AG rebuffs Republicans’ call to bar remote college students from voting in NH

Valley News Staff Writer
Published: 10/21/2020 10:44:52 PM
Modified: 10/21/2020 10:44:45 PM

HANOVER — New Hampshire college students temporarily living outside of the state because of the COVID-19 pandemic can continue claiming the Granite State as their domicile and are allowed to vote in Nov. 3 election, the state Attorney General’s Office said Wednesday.

“Once a student lawfully establishes domicile in New Hampshire … the student does not lose his or her domicile due to temporary absence,” Assistant Attorney General Nicholas Chong Yen said in a letter that rebuffed a request from the New Hampshire Republican Party to prevent students who returned to out-of-state homes from voting here.

In an Oct. 15 letter to the Attorney General’s Office, a lawyer for the New Hampshire Republican State Committee asked the office to inform election officials that students who were not in New Hampshire now because of the pandemic were not eligible to vote, saying those “who do not live here and have no residence here at the time of the election are not qualified voters.”

The assertions could have affected the roughly 2,200 Dartmouth College students — about half of all undergraduates — who aren’t allowed back on campus this semester under the school’s reopening plans, and students at other campuses, as well.

But the Attorney General’s Office explained that students who are “temporarily absent” because of the pandemic would only lose their voting status if they register elsewhere or have no plans to return, the letter said. The guidance echoes provisions of state law that allow college students to retain their primary domicile when returning home over summer break.

In Hanover alone, students make up about 30% of the town’s voter checklist, Town Clerk Betsy McClain said in June.

She said on Wednesday that the town has received more than 3,000 absentee ballots, and estimated that roughly a quarter of those may come from Dartmouth students.

Those living on campus or who lived in Hanover prior to the college’s remote learning mandate may obtain a Hanover ballot, so long as they haven’t registered to vote elsewhere and ultimately plan on returning, she said in a phone interview.

That includes students who are taking online classes outside of Hanover, including in surrounding Upper Valley towns, McClain said.

“It basically amounts to they are temporarily away from where they are claiming is their voting domicile,” she said.

However, someone who registered to vote out-of-state — possibly for this summer’s primaries — may face difficulty re-registering in Hanover, McClain said.
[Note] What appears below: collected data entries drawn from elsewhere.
(** usertrapret() changes the kernel's memory and processor, and the control
    registers; each of its steps, on a state with these parts. *)
Section Steps.
Context (s : st).
Definition parts (k : kst) (c : csrs) : st := set_s_csr c (set_s_k k s).

Lemma parts_id : parts (s_k s) (s_csr s) = s.
Proof. unfold parts. by destruct s. Qed.
Lemma parts_csrw f k c : csrw f (parts k c) = Ok tt (parts k (f c)).
Proof. done. Qed.
Lemma parts_csrr f k c : csrr f (parts k c) = Ok (f c) (parts k c).
Proof. done. Qed.
Lemma parts_off k c :
  zoom intr_off (parts k c) = Ok tt (parts (set_core (set_ccpu (set_sie false (ccpu (k_core k))) (k_core k)) k) c).
Proof. done. Qed.
Lemma parts_set i f v k c :
  tf_set i f v (parts k c) = Ok tt (parts (set_mem (store64 (k_mem k) (trapframe (procs (k_core k) i) + tf_off f) v) k) c).
Proof. done. Qed.
Lemma parts_get i f k c : tf_get i f (parts k c) = Ok (load64 (k_mem k) (trapframe (procs (k_core k) i) + tf_off f)) (parts k c).
Proof. done. Qed.
Lemma parts_getp {A} i (f : proc -> A) k c : getp i f (parts k c) = Ok (f (procs (k_core k) i)) (parts k c).
Proof. done. Qed.
Lemma parts_tp k c : r_tp (parts k c) = Ok (hartid (k_core k)) (parts k c).
Proof. unfold parts. by destruct k. Qed.
Lemma parts_r_sstatus k c :
  r_sstatus (parts k c) =
  Ok (Z.lor (Z.land (c_sstatus c) (Z.lnot SSTATUS_SIE)) (if sie (ccpu (k_core k)) then SSTATUS_SIE else 0)) (parts k c).
Proof. unfold parts. by destruct k. Qed.
Lemma parts_w_sstatus x k c :
  w_sstatus x (parts k c) =
  Ok tt (parts (set_core (set_ccpu (set_sie (has x SSTATUS_SIE) (ccpu (k_core k))) (k_core k)) k) (set_c_sstatus x c)).
Proof. done. Qed.
End Steps.

(** The value usertrapret() writes to sstatus: user mode next, interrupts off
    until then. *)
Definition user_sstatus (x : Z) : Z :=
  Z.lor (Z.land (Z.lor (Z.land x (Z.lnot SSTATUS_SIE)) 0) (Z.lnot SSTATUS_SPP)) SSTATUS_SPIE.

Lemma user_sstatus_bits x : has (user_sstatus x) SSTATUS_SIE = false /\ has (user_sstatus x) SSTATUS_SPP = false.
Proof.
  unfold user_sstatus. split.
  - unfold SSTATUS_SIE at 2. rewrite has_bit by done. rewrite Z.lor_0_r, Z.lor_spec, !Z.land_spec, !Z.lnot_spec by done.
    change (Z.testbit SSTATUS_SIE 1) with true. by rewrite andb_false_r.
  - unfold SSTATUS_SPP at 2. rewrite has_bit by done. rewrite Z.lor_0_r, Z.lor_spec, !Z.land_spec, !Z.lnot_spec by done.
    change (Z.testbit SSTATUS_SPP 8) with true. by rewrite andb_false_r.
Qed.

Ltac run_step L := erewrite bind_run by apply L.

Lemma usertrapret_eq i s :
  calm (s_core s) -> cproc (ccpu (s_core s)) = Some i ->
  let p := procs (s_core s) i in
  let tf := trapframe p in
  let m := store64 (s_mem s) (tf + tf_off TF_kernel_satp) (c_satp (s_csr s)) in
  let m := store64 m (tf + tf_off TF_kernel_sp) (u64 (kstack p + PGSIZE)) in
  let m := store64 m (tf + tf_off TF_kernel_trap) sym_usertrap in
  let m := store64 m (tf + tf_off TF_kernel_hartid) (hartid (s_core s)) in
  exists s', usertrapret s = Ok (TRAMPOLINE + (sym_userret - trampoline), TRAPFRAME, MAKE_SATP (pagetable p)) s' /\
    s_mem s' = m /\ procs (s_core s') = procs (s_core s) /\ sie (ccpu (s_core s')) = false /\
    c_sepc (s_csr s') = load64 m (tf + tf_off TF_epc) /\ has (c_sstatus (s_csr s')) SSTATUS_SPP = false.
Proof.
  intros Hc Hi p tf m1 m2 m3 m4. destruct (user_sstatus_bits (c_sstatus (s_csr s))) as [B1 B2].
  unfold usertrapret. rewrite (bind_run _ _ _ _ _ (curproc_eq i s Hc Hi)).
  match goal with |- context [?f s = Ok _ _] => replace (f s) with (f (parts s (s_k s) (s_csr s))) by by rewrite parts_id end.
  run_step parts_off. unfold w_stvec. run_step parts_csrw. unfold r_satp. run_step parts_csrr. run_step parts_set.
  erewrite bind_run by apply (parts_getp s i kstack). run_step parts_set. run_step parts_set. run_step parts_tp. run_step parts_set.
  run_step parts_r_sstatus. cbv zeta. run_step parts_w_sstatus. run_step parts_get. unfold w_sepc. run_step parts_csrw.
  erewrite bind_run by apply (parts_getp s i pagetable).
  eexists. split; [reflexivity|]. split; [reflexivity|]. split; [reflexivity|]. split; [exact B1|]. split; [reflexivity|exact B2].
Qed.
(** Cat prints the files, one after the other.  With file arguments main()
    ends; its exit status is 0 and it has written the contents of the files, in
    order, to standard output if all of them can be opened; at the first that
    cannot, it writes a message to standard error and exits with status 1. *)
Theorem cat_correct buf prog args names u :
  Forall2 (arg_at buf 512 (u_mem u)) args names -> args <> [] ->
  (forall n F, n ∈ names -> contents (u_os u) n = Some F -> Z.of_nat (length F) < 2 ^ 63) ->
  let r := each_file (contents (u_os u)) (fun n => on 2 (lit "cat: cannot open " ++ n ++ [c_newline])) (fun n F => F) names in
  exists u', cat_main buf (prog :: args) u = Ok (inl r.1) u' /\ written (u_os u') = written (u_os u) ++ r.2.
Proof.
  intros Hargs Hne Hlen. unfold cat_main. cbn [length drop]. rewrite (proj2 (Z.leb_gt _ 1)) by (destruct args; [done|cbn [length]; lia]).
  refine (for_files buf 512 2 (line "cat: cannot open %s") (fun fd _ => cat buf fd) (fun n => lit "cat: cannot open " ++ n ++ [c_newline])
    (fun n F => F) (fun F => Z.of_nat (length F) < 2 ^ 63) names args u (or_intror eq_refl) _ _ Hlen Hargs).
  - intros n. by vm_compute.
  - intros fd n v. exact (cat_acts buf fd v).
Qed.

(** *** wc *)

Definition count (F : list byte) (k : counts) : counts := fold_left (fun k b => count1 b k) F k.

Definition newlines (F : list byte) : Z := Z.of_nat (length (filter (fun b => beq b c_newline) F)).

Lemma newlines_cons b F : newlines (b :: F) = (if beq b c_newline then 1 else 0) + newlines F.
Proof. unfold newlines. rewrite filter_cons. destruct (beq b c_newline); case_decide; cbn [length]; try done; lia. Qed.

Lemma count_eq F cur k :
  inword k = (if cur is [] then false else true) -> 0 <= nl k -> 0 <= nw k -> 0 <= nc k ->
  nl k + Z.of_nat (length F) < 2 ^ 31 -> nw k + Z.of_nat (length F) < 2 ^ 31 -> nc k + Z.of_nat (length F) < 2 ^ 31 ->
  nl (count F k) = nl k + newlines F /\ nc (count F k) = nc k + Z.of_nat (length F) /\
  nw (count F k) = nw k + Z.of_nat (length (fields cur F)) - (if inword k then 1 else 0).
Proof.
  revert cur k. induction F as [|b F IH]; intros cur k Hin Hl Hw Hc Hl' Hw' Hc'.
  { change (newlines []) with 0. rewrite Hin. destruct cur; cbn; lia. }
  cbn [length] in *. change (count (b :: F) k) with (count F (count1 b k)). rewrite newlines_cons. cbn [fields].
  set (cur' := if occurs blanks b then [] else cur ++ [b]).
  assert (Hk : nl (count1 b k) = nl k + (if beq b c_newline then 1 else 0) /\ nc (count1 b k) = nc k + 1 /\
    inword (count1 b k) = (if cur' is [] then false else true) /\
    nw (count1 b k) = nw k + (if occurs blanks b then 0 else if inword k then 0 else 1)).
  { unfold count1, cur'. destruct k as [a w c i]. cbn [nl nw nc inword] in *.
    destruct (beq b c_newline), (occurs blanks b), i; cbn [nl nw nc inword negb]; rewrite ?i32_small by lia; split_and!; try lia; try done; destruct cur; done. }
  destruct Hk as (H1 & H2 & H3 & H4).
  destruct (IH cur' (count1 b k)) as (I1 & I2 & I3); try (destruct (beq b c_newline), (occurs blanks b), (inword k); lia); [done|].
  split_and!; [rewrite I1, H1; lia|rewrite I2, H2; lia|]. rewrite I3, H4, H3. unfold cur'. destruct (occurs blanks b).
  - rewrite Hin. destruct cur; cbn [app length]; lia.
  - rewrite Hin. destruct cur; cbn [app]; lia.
Qed.

Lemma wc_for_eq buf B k u : rd (u_mem u) buf (length B) = B -> Z.of_nat (length B) < 2 ^ 63 ->
  wc_for buf (Z.of_nat (length B)) k u = Ok (count B k) u.
Proof.
  intros Hr Hl. enough (W : wp (wc_for buf (Z.of_nat (length B)) k) (fun k' u' => k' = count B k /\ u' = u) u)
    by (apply wp_elim in W as (? & ? & ? & -> & ->); done).
  unfold wc_for. apply (wp_loop _ (fun n '(i, k') u' => n = Z.of_nat (length B) - i /\ 0 <= i /\ u' = u /\ k' = count (take (Z.to_nat i) B) k))
    with (n := Z.of_nat (length B)); [|lia|split_and!; [lia|lia|done|done]].
  intros n [i k'] u' Hn (-> & Hi & -> & ->). cbv beta iota. wp_step; bools.
  - wp_steps. exists (Z.of_nat (length B) - (i + 1)). split; [lia|]. split_and!; [lia|lia|done|].
    assert (Hlk : B !! Z.to_nat i = Some (u_mem u (buf + i))).
    { rewrite <- Hr at 1. unfold rd. rewrite list_lookup_fmap. rewrite lookup_seq_lt by lia. cbn. do 2 f_equal. lia. }
    replace (Z.to_nat (i + 1)) with (S (Z.to_nat i)) by lia. rewrite (take_S_r _ _ _ Hlk). unfold count. by rewrite fold_left_app.
  - wp_step. split; [|done]. by rewrite take_ge by lia.
Qed.
(* ===== verification/ShellOk.v ===== *)
(** The shell's parser: it ends on every line, and the tree it returns has
    exactly the words of the line, each ended by a NUL. *)

From stdpp Require Import base tactics list strings sets.
From Stdlib Require Import ZArith Lia.
From coqutil Require Import Byte.
From S2P Require Import Prelude Mem StringC User Ulib Uprintf Grep Shell ShellParse.

Local Open Scope Z_scope.
Local Open Scope kern_scope.

(** ** Where the words are *)

Fixpoint words_of (t : tree) : list word :=
  match t with
  | TExec args => args
  | TRedir t r => words_of t ++ [rd_file r]
  | TPipe l r | TList l r => words_of l ++ words_of r
  | TBack t => words_of t
  end.

(** A word of the line [L]: it is followed by a character that is not of a
    word, or by the end of the line. *)
Definition placed (L : list byte) (w : word) : Prop :=
  exists pre post, L = pre ++ w.1 ++ post /\ w.2 = Z.of_nat (length (w.1 ++ post)) /\
    Forall (fun b => word_char b = true) w.1 /\ match post with [] => True | c :: _ => word_char c = false end.

Lemma suffix_skip R L : R `suffix_of` L -> skip R `suffix_of` L.
Proof.
  revert L. induction R as [|b R IH]; intros L; [done|]. intros [pre ->]. cbn [skip]. destruct (blank b); [|by exists pre].
  apply IH. exists (pre ++ [b]). by rewrite <- app_assoc.
Qed.

Lemma suffix_lex R L : R `suffix_of` L -> (lex R).2 `suffix_of` L.
Proof.
  intros H. destruct (lex_rest R) as (R' & -> & E). apply suffix_skip. apply suffix_skip in H. rewrite E in H. destruct H as [pre ->].
  exists (pre ++ (lex R).1.2). by rewrite app_assoc.
Qed.

Lemma span_rest R : match (span R).2 with [] => True | c :: _ => word_char c = false end.
Proof. induction R as [|b R IH]; [done|]. cbn [span]. destruct (word_char b) eqn:E; [done|exact E]. Qed.

Lemma lex_placed R L : R `suffix_of` L -> (lex R).1.1 = tok_word -> placed L (word_at R).
Proof.
  intros Hs Ht. pose proof (lex_word R Ht) as (c0 & w0 & Ew & Hw). apply suffix_skip in Hs as [pre ->].
  unfold placed, word_at. cbn [fst snd]. rewrite Ew in *. unfold lex in *. destruct (skip R) as [|c R1]; [done|].
  destruct (_ || _) eqn:Ev; [cbn in Ht; rewrite Ht in Ev; done|]. destruct (byte.unsigned c =? gt) eqn:Eg.
  { destruct R1 as [|d R2]; [|destruct (byte.unsigned d =? gt)]; cbn in Ht; [rewrite Ht in Eg|..|rewrite Ht in Eg]; done. }
  cbn [fst snd] in Ew. exists pre, (span (c :: R1)).2. rewrite <- Ew, span_app. split_and!; [done|done|by rewrite Ew|apply span_rest].
Qed.

(** ** The parser over lists ends *)

(** A result that consumes, and whose words are in the line. *)
Definition fine {A} (W : A -> list word) (L R : list byte) (r : res A) : Prop :=
  match r with
  | Fuel => False
  | Err => True
  | Got R' a => (length R' <= length R)%nat /\ R' `suffix_of` L /\ Forall (placed L) (W a)
  end.

Lemma fine_bind {A B} (W : A -> list word) (W' : B -> list word) L R R1 r (k : list byte -> A -> res B) :
  fine W L R1 r ->
  (forall R' a, (length R' <= length R1)%nat -> R' `suffix_of` L -> Forall (placed L) (W a) -> fine W' L R (k R' a)) ->
  fine W' L R (rbind r k).
Proof. destruct r as [| |R' a]; cbn [fine rbind]; [done|done|]. intros (H1 & H2 & H3) Hk. by apply Hk. Qed.

Lemma fine_le {A} (W : A -> list word) L R R' r : fine W L R' r -> (length R' <= length R)%nat -> fine W L R r.
Proof. destruct r; [done|done|]. intros (H1 & H2 & H3) Hle. split_and!; [lia|done|done]. Qed.

Lemma next_shrinks toks R : next_in toks R = true -> (length (lex (skip R)).2 < length R)%nat.
Proof. intros (c & R1 & E & _)%skip_nonempty. rewrite lex_skip. apply lex_shrinks. by rewrite E. Qed.

Lemma fine_redirs n L R : R `suffix_of` L -> (length R < n)%nat -> fine (fmap rd_file) L R (p_redirs n R).
Proof.
  revert R. induction n as [|n IH]; intros R HR Hn; [lia|]. cbn [p_redirs]. destruct (next_in (lit "<>") R) eqn:En.
  - cbv zeta. set (R1 := (lex (skip R)).2). apply next_shrinks in En. fold R1 in En. pose proof (lex_length R1).
    assert (H1 : R1 `suffix_of` L) by by apply suffix_lex, suffix_skip.
    destruct (Z.eqb_spec (lex R1).1.1 tok_word) as [Et|]; [|done].
    eapply fine_bind; [apply IH; [by apply suffix_lex|lia]|]. intros R' rs HR' Hs Hf. split_and!; [lia|done|].
    constructor; [|done]. unfold redir_of. destruct (_ =? lt); [|destruct (_ =? gt)]; by apply lex_placed.
  - split_and!; [apply skip_length|by apply suffix_skip|constructor].
Qed.

Lemma fine_args n L args R : R `suffix_of` L -> (length R < n)%nat -> Forall (placed L) args ->
  fine (fun a => a.1 ++ (rd_file <$> a.2)) L R (p_args n args R).
Proof.
  revert args R. induction n as [|n IH]; intros args R HR Hn Ha; [lia|]. cbn [p_args]. cbv zeta. destruct (next_in (lit "|)&;") R).
  { split_and!; [apply skip_length|by apply suffix_skip|by rewrite app_nil_r]. }
  set (R1 := (lex (skip R)).2). assert (H1 : R1 `suffix_of` L) by by apply suffix_lex, suffix_skip.
  destruct (Z.eqb_spec (lex (skip R)).1.1 0) as [|Hnz].
  { split_and!; [|done|by rewrite app_nil_r]. pose proof (lex_length (skip R)). pose proof (skip_length R). unfold R1. cbn [app]. lia. }
  assert (Hlt : (length R1 < length R)%nat).
  { unfold R1. rewrite lex_skip in *. apply lex_shrinks. intros E. apply Hnz. unfold lex. by rewrite E. }
  destruct (Z.eqb_spec (lex (skip R)).1.1 tok_word) as [Et|]; [|done]. cbn [negb]. destruct (_ <=? _); [done|].
  eapply fine_bind; [apply fine_redirs; [done|lia]|]. intros R2 rs Hl2 H2 Hrs.
  eapply fine_bind; [apply IH; [done|lia|apply Forall_app; split; [done|]; constructor; [|constructor]]|].
  { apply lex_placed; [by apply suffix_skip|done]. }
  intros R3 [args' rs'] Hl3 H3 Hf. cbn [fst snd] in *. apply Forall_app in Hf as [Hf1 Hf2].
  split_and!; [lia|done|]. cbn [fst snd]. rewrite fmap_app. by repeat (apply Forall_app; split).
Qed.
Definition guess_ext (url : string) (content_type : option string) : string :=
  let from_url :=
    let suffix := url_path_suffix url in
    if Str.truthy suffix then suffix else "" in
  match content_type with
  | Some content_type =>
      if Str.truthy content_type then
        let ct := media_type content_type in
        let ext := default "" (mimetypes_guess_extension ct) in
        if ct =? "video/mp4" then ".mp4"
        else if ct =? "image/jpeg" then ".jpg"
        else if Str.truthy ext then ext
        else from_url
      else from_url
  | None => from_url
  end.

(** [requests.get(url, stream=True, timeout=timeout)]: the next scripted
    response.  A url that is [None] is refused before anything is sent. *)
Definition requests_get (url : option string)
    : M (nat * option string * list string * option exn) :=
  match url with
  | None => raise (Exn RequestException "Invalid URL 'None': No scheme supplied")
  | Some u => fun w =>
      let w := log_event (EvGet u) w in
      match net w with
      | [] => (Raise (Exn RequestException "Connection refused"), w)
      | NoResponse e :: later => (Raise e, set_net later w)
      | Response status ct chunks broken :: later =>
          (Ok (status, ct, chunks, broken), set_net later w)
      end
  end.

(** [r.raise_for_status()]: client and server error statuses raise. *)
Definition is_error_status (status_code : nat) : bool :=
  ((400 <=? status_code) && (status_code <? 600))%nat.

Definition status_error (status_code : nat) : exn :=
  Exn HTTPError ("HTTP status " ++ Str.of_nat status_code).

Definition raise_for_status (status_code : nat) : M unit :=
  if is_error_status status_code then raise (status_error status_code) else mret tt.

(** [for chunk in r.iter_content(...): if chunk: f.write(chunk)]; the
    generator raises [broken] after its last chunk. *)
Fixpoint write_chunks (p : string) (chunks : list string) (broken : option exn) : M unit :=
  match chunks with
  | [] => match broken with Some e => raise e | None => mret tt end
  | chunk :: more =>
      (if Str.truthy chunk then Fs.write p chunk else mret tt);;
      write_chunks p more broken
  end.

Definition max_retries : nat := 3.

(** The body of the [try] in [download_file]: one attempt. *)
Definition download_attempt (url : option string) (tmp_path : Path) : M (option string) :=
  r ← requests_get url;
  let '(status, headers_content_type, chunks, broken) := r in
  raise_for_status status;;
  let content_type := headers_content_type in
  Fs.open_wb (path_str tmp_path);;
  write_chunks (path_str tmp_path) chunks broken;;
  mret content_type.

(** [for attempt in range(1, max_retries + 1)]: the loop over the attempt
    numbers still to come.  Leaving the loop without [break] would leave
    [content_type] unbound. *)
Fixpoint download_attempts (url : option string) (tmp_path : Path) (attempts : list nat)
    : M (option string) :=
  match attempts with
  | [] => raise (Exn UnboundLocalError "content_type")
  | attempt :: later =>
      try_except
        (download_attempt url tmp_path)               (* then: break *)
        is_SSLError
        (fun e =>
           if (attempt =? max_retries)%nat then raise e
           else time_sleep 60;; download_attempts url tmp_path later)
  end.

Definition download_file (url : option string) (out_stem : Path) (kind_norm : string)
    : M (Path * option string) :=
  (* out_stem.parent.mkdir(parents=True, exist_ok=True): directories are not modelled *)
  tmp_path ← lift (with_suffix out_stem ".download");
  content_type ← download_attempts url tmp_path (seq 1 max_retries);
  u ← match url with
      | Some u => mret u
      | None => raise (Exn OtherException "urlparse of None")
      end;
  let ext := guess_ext u content_type in
  final_path ← lift (if (ext =? "") && (kind_norm =? "image")
                      then with_suffix out_stem ".jpg"
                      else with_suffix out_stem ext);
  Fs.replace (path_str tmp_path) (path_str final_path);;
  mret (final_path, content_type).

(** *** Video metadata (ffmpeg) *)

Definition to_iso6709 (lat lon : option Q) : string :=
  match lat, lon with
  | Some lat, Some lon => Float.format_plus_4f lat ++ Float.format_plus_4f lon ++ "/"
  | _, _ => ""
  end.

Definition write_video_metadata_ffmpeg (in_path out_path : Path) (date_iso location_text : string)
    (lat lon : option Q) : M unit :=
  let iso6709 := to_iso6709 lat lon in
  let cmd : list string :=
    ["ffmpeg"; "-y"; "-i"; path_str in_path; "-map"; "0"; "-c"; "copy";
     "-metadata"; ("creation_time=" ++ date_iso)%string;
     "-metadata";
     ("comment=Location: " ++ location_text ++ " | Date: " ++ date_iso)%string] in
  let cmd : list string :=
    if Str.truthy iso6709
    then (cmd ++ ["-metadata";
                  ("com.apple.quicktime.location.ISO6709=" ++ iso6709)%string]
              ++ ["-metadata"; ("location=" ++ iso6709)%string])%list
    else cmd in
  let cmd : list string := (cmd ++ [path_str out_path])%list in
  emit (EvRun cmd);;
  subprocess_run cmd.

(** *** Image metadata (EXIF for JPEG/TIFF via piexif; PNG text via Pillow) *)

Definition _deg_to_dms_rational (deg_float : Q) : (Z * Z) * (Z * Z) * (Z * Z) :=
  let deg_abs := Qabs deg_float in
  let d := Float.py_int deg_abs in
  let m_float := Float.mul (Float.sub deg_abs (inject_Z d)) 60 in
  let m := Float.py_int m_float in
  let s := Float.mul (Float.sub m_float (inject_Z m)) 60 in
  ((d, 1%Z), (m, 1%Z), (Float.py_round (Float.mul s 100), 100%Z)).

Definition dms_value (t : (Z * Z) * (Z * Z) * (Z * Z)) : exif_value :=
  let '(d, m, s) := t in ExifRationals [d; m; s].

(** The [exif_dict] that [tag_jpeg_tiff_exif] builds. *)
Definition build_exif_dict (date_str_for_exif : string) (lat lon : option Q)
    (location_text : string) : exif_dict :=
  let zeroth : gmap N exif_value :=
    <[ImageIFD.ImageDescription := ExifAscii ("Location: " ++ location_text)]>
      (<[ImageIFD.DateTime := ExifAscii date_str_for_exif]> ∅) in
  let exif : gmap N exif_value :=
    <[ExifIFD.DateTimeDigitized := ExifAscii date_str_for_exif]>
      (<[ExifIFD.DateTimeOriginal := ExifAscii date_str_for_exif]> ∅) in
  let gps : gmap N exif_value :=
    match lat, lon with
    | Some lat, Some lon =>
        <[GPSIFD.GPSLongitude := dms_value (_deg_to_dms_rational lon)]>
          (<[GPSIFD.GPSLatitude := dms_value (_deg_to_dms_rational lat)]>
             (<[GPSIFD.GPSLongitudeRef := ExifAscii (if Qle_bool 0 lon then "E" else "W")]>
                (<[GPSIFD.GPSLatitudeRef := ExifAscii (if Qle_bool 0 lat then "N" else "S")]> ∅)))
    | _, _ => ∅
    end in
  {| ifd_0th := zeroth; ifd_Exif := exif; ifd_GPS := gps; ifd_1st := ∅; thumbnail := None |}.

(** [piexif] is imported unconditionally, so the [piexif is None] guard never
    fires. *)
Definition tag_jpeg_tiff_exif (path : Path) (date_str_for_exif : string) (lat lon : option Q)
    (location_text : string) : M unit :=
  let exif_dict := build_exif_dict date_str_for_exif lat lon location_text in
  exif_bytes ← lift (piexif_dump exif_dict);
  emit (EvPiexifInsert (path_str path));;
  piexif_insert exif_bytes (path_str path).

(** [Image] and [PngInfo] are imported unconditionally as well. *)
Definition tag_png_text (path : Path) (date_iso location_text : string) : M unit :=
  emit (EvImageOpen (path_str path));;
  Image_open (path_str path);;
  let meta :=
    [("Creation Time", date_iso); ("Location", location_text);
     ("Comment", "Location: " ++ location_text ++ " | Date: " ++ date_iso)] in
  tmp ← lift (with_suffix path ".tagged.png");
  emit (EvImageSave (path_str tmp));;
  Image_save (path_str path) (path_str tmp) meta;;
  Fs.replace (path_str tmp) (path_str path).

Definition zip_signature : string := String "P" (String "K" (String "003" (String "004" ""))).

Definition is_zip (file_path : Path) (content_type : option string) : M bool :=
  let is_zip :=
    match content_type with
    | Some content_type =>
        if Str.truthy content_type then
          let ct := media_type content_type in
          (ct =? "application/zip") || (ct =? "application/x-zip-compressed")
        else false
    | None => false
    end in
  if negb is_zip then
    try_except
      (sig ← Fs.read_head (path_str file_path) 4;
       mret (sig =? zip_signature))
      is_OSError
      (fun _ => mret false)
  else mret is_zip.

Definition save_zip (file_path : Path) (suffix : string) : M unit :=
  zip_path ← lift (if suffix =? ".zip" then Ok file_path else with_suffix file_path ".zip");
  file_path ←
    (if negb (path_eqb zip_path file_path) then
       Fs.replace (path_str file_path) (path_str zip_path);;
       mret zip_path
     else mret file_path);
  print ("Saved ZIP -> " ++ name file_path).

Definition add_line_to_file (file_path : string) (text : string) : M unit :=
  Fs.open_append file_path;;
  Fs.write file_path (text ++ String "010" "").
That’s especially true of returning students who don’t have a Hanover address.

“We just had to turn away somebody who was in that exact situation,” she said. “We suggested that they contact the state that they’re registered in and work with them to get an absentee ballot.”

New students who haven’t come to Hanover yet because of the remote learning rules also are ineligible to register, McClain added.

“There’s mistaken perception by some that just being matriculated at Dartmouth grants residency,” she said. “That’s not true.”

That position was affirmed by the Attorney General’s Office letter, which said “a person who has never established a physical presence in New Hampshire cannot be domiciled in the State for voting purposes.”

Voting rights groups and the New Hampshire Democratic Party were quick to point to the letter from the Attorney General’s Office as vindication of their get out the vote efforts.

“This was a really shameless yet unsurprising attempt to suppress student voters by the New Hampshire GOP,” Emma Tyler, state director of NextGen New Hampshire, said during a news conference Wednesday afternoon.

“The guidance from the Attorney General this morning reaffirms what we already knew and what is clearly obvious to everyone besides the GOP,” Tyler added. “There should be no doubt that any eligible New Hampshire student voter can vote in the general election even if they’re temporarily absent.”

Emails requesting comment from New Hampshire GOP spokesman Joe Sweeney were not returned Wednesday.

College students are a key voting bloc that Democrats have relied on in purple-state New Hampshire.

Four years ago, Hillary Clinton defeated Donald Trump by just 0.3% — less than 3,000 votes —in New Hampshire, thanks in large part to the 23,100 votes she won in the college towns of Hanover, Durham, Keene and Plymouth, to just 8,600 there for Trump.

The pandemic, and reduced number of in-person students, has made voter registration drives on campuses more challenging this year.

“This has probably been the hardest election to organize in our lives,” said Josie Pinto, political director of the New Hampshire Youth Movement.

Pinto said past efforts left the group with “pretty solid lists” of contacts, resulting in 1,200 pledges to vote this year across the state.

“We didn’t start from scratch. We did have a really robust list of contact,” she said. “But it definitely has been a unique time to try to grow that list.”